What did that look like on the ground? Bear in mind that SDC was an institution, not neighborhood or a small town. Residents were mostly confined to the campus footprint, living in the buildings we see there today. Because of their disabilities, they didn’t drive, so didn’t individually contribute to traffic in the region. Many had ambulatory constraints, so couldn’t contribute to human traffic on trails in the surrounding open spaces or wildlife corridor.

Caregivers came and went in three shifts every day. If each commuted to work in their own vehicle, a maximum of 1000 cars were on the road at each shift change — and likely fewer, since that number discounts carpools, workers living on campus, and people living locally who may have walked or biked to their jobs.
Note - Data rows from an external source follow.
(** The two balances before any goes to the other side. *)
Definition whole (bal : sides amount_msat_t) (s : side) : Z := millisatoshis bal.[s] / 1000.
Definition paid (bal : sides amount_msat_t) (total : amount_sat_t) : Z := satoshis total + whole bal LOCAL + whole bal REMOTE.
Definition node_of (f : amount_sat_t) (op : side) (bal : sides amount_msat_t) (total : amount_sat_t) : sides amount_sat_t :=
  let left_over s := if decide (s = op) then satoshis f - paid bal total else 0 in
  mk_sides (mk_sat (whole bal LOCAL + left_over LOCAL)) (mk_sat (whole bal REMOTE + left_over REMOTE)).

Lemma node_of_sum f op bal total : satoshis (node_of f op bal total).[LOCAL] + satoshis (node_of f op bal total).[REMOTE]
  = satoshis f - satoshis total.
Proof using Type. unfold node_of, paid. cbn [sel at_local at_remote satoshis]. destruct op; repeat case_decide; try done; lia. Qed.

Lemma settle_balances_iff f op d bal total node :
  wf_sat f -> (forall s, wf_msat bal.[s]) -> wf_sat total ->
  settle_balances f op d bal total = inr node
  <-> paid bal total <= satoshis f /\ node = dust_pass d (node_of f op bal total).
Proof using Type.
  intros Hf Hb Ht. assert (Hw : forall s, in_u64 (whole bal s)) by (intros s; specialize (Hb s); unfold whole; divlia).
  pose proof (Hw LOCAL) as Hl. pose proof (Hw REMOTE) as Hr. pose proof (node_of_sum f op bal total) as Hsum.
  unfold settle_balances, amount_msat_to_sat_round_down. cbn [sel at_local at_remote].
  change (millisatoshis (at_local bal) / 1000) with (whole bal LOCAL). change (millisatoshis (at_remote bal) / 1000) with (whole bal REMOTE).
  assert (Hp : paid bal total = satoshis total + whole bal LOCAL + whole bal REMOTE) by done.
  rewrite amount_sat_add_spec by (cbn; lia). cbn [satoshis]. case_if; cbn [mbind option_bind]; [|split; [done|lia]].
  rewrite amount_sat_add_spec by (cbn; lia). cbn [satoshis]. case_if; cbn [mbind option_bind]; [|split; [done|lia]].
  rewrite <- Hp. unfold amount_sat_sub. cbn [satoshis].
  case_if; [split; [done|lia]|].
  rewrite amount_sat_add_spec by (destruct op; cbn; lia). cbn [satoshis]. case_if; [|destruct op; cbn in *; lia]. cbn [mbind option_bind].
  set (node1 := upd op _ _). assert (E1 : node1 = node_of f op bal total).
  { unfold node1, node_of. destruct op; repeat case_decide; try done; cbn; by rewrite Z.add_0_r. }
  rewrite E1. clearbody node1. pose proof (dust_pass_ok d (node_of f op bal total)) as Hok. unfold mbind, option_bind in Hok |- *.
  rewrite Hok; [split; [intros [= <-]; split; [lia|done]|intros [_ ->]; done]| |lia].
  intros s. unfold node_of. destruct s, op; repeat case_decide; try done; cbn; lia.
Qed.

(** ** The settlement *)

Definition settled_bal d (hs : list (sym_htlc handle)) (bal : sides amount_msat_t) : sides amount_msat_t :=
  mk_sides (mk_msat (millisatoshis bal.[LOCAL] + sum_with (back d LOCAL) hs))
           (mk_msat (millisatoshis bal.[REMOTE] + sum_with (back d REMOTE) hs)).
Definition settled_total d (hs : list (sym_htlc handle)) : amount_sat_t := mk_sat (sum_with (kept_sat d) hs).
(** The two balances as the settlement pays them. *)
Definition settled_node f op d hs bal : sides amount_sat_t :=
  dust_pass d (node_of f op (settled_bal d hs bal) (settled_total d hs)).
Definition balance_outputs (pb : sides (list Z)) (node : sides amount_sat_t) : list (sym_output handle) :=
  balance_output sha256 ripemd160 pb node LOCAL ++ balance_output sha256 ripemd160 pb node REMOTE.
Bear in mind, also, that the population of SDC hit its apex in the 1950s and 1960s. A lot has changed in Sonoma Valley in 60 years, and the growth in numbers of residents, workers, and tourists valley-wide more than compensates for the loss in numbers of residents and workers at SDC.

Numbers from Glen Ellen

Glen Ellen’s 95442 ZIP code covers about 27 square miles (17,280 acres), sprawling from Madrone Road north to Kenwood, and from Jack London State Historic Park on Sonoma Mountain to near the crest of the Mayacamas. Currently, ~4,000 residents live in ~1,700 dwelling units across that expanse. Extrapolating density across the ZIP code is meaningless. It’s more informative, when considering the carrying capacity of SDC’s campus, to understand that about 700 dwelling units make up the village, and about 350 units make up the more concentrated neighborhoods south of SDC, excluding the ~100 homes south of Madrone Road.

The Right Answer

I don’t have it. But that’s okay: it’s not my job.

The consultants will spell out and justify three numbers in the alternatives. My job will be to have a well-considered number in mind so I can provide constructive feedback on those alternatives, or voice my preference for one of them. My answer will be informed by all of the above, as well as all the hitches: traffic; evacuation from wildfire; water (in a drought); the wildlife corridor; rural character; and, sorely needed affordable and workforce housing. Yours can be as well.

Glen Ellen’s Tracy Salcedo is an award-winning writer and editor.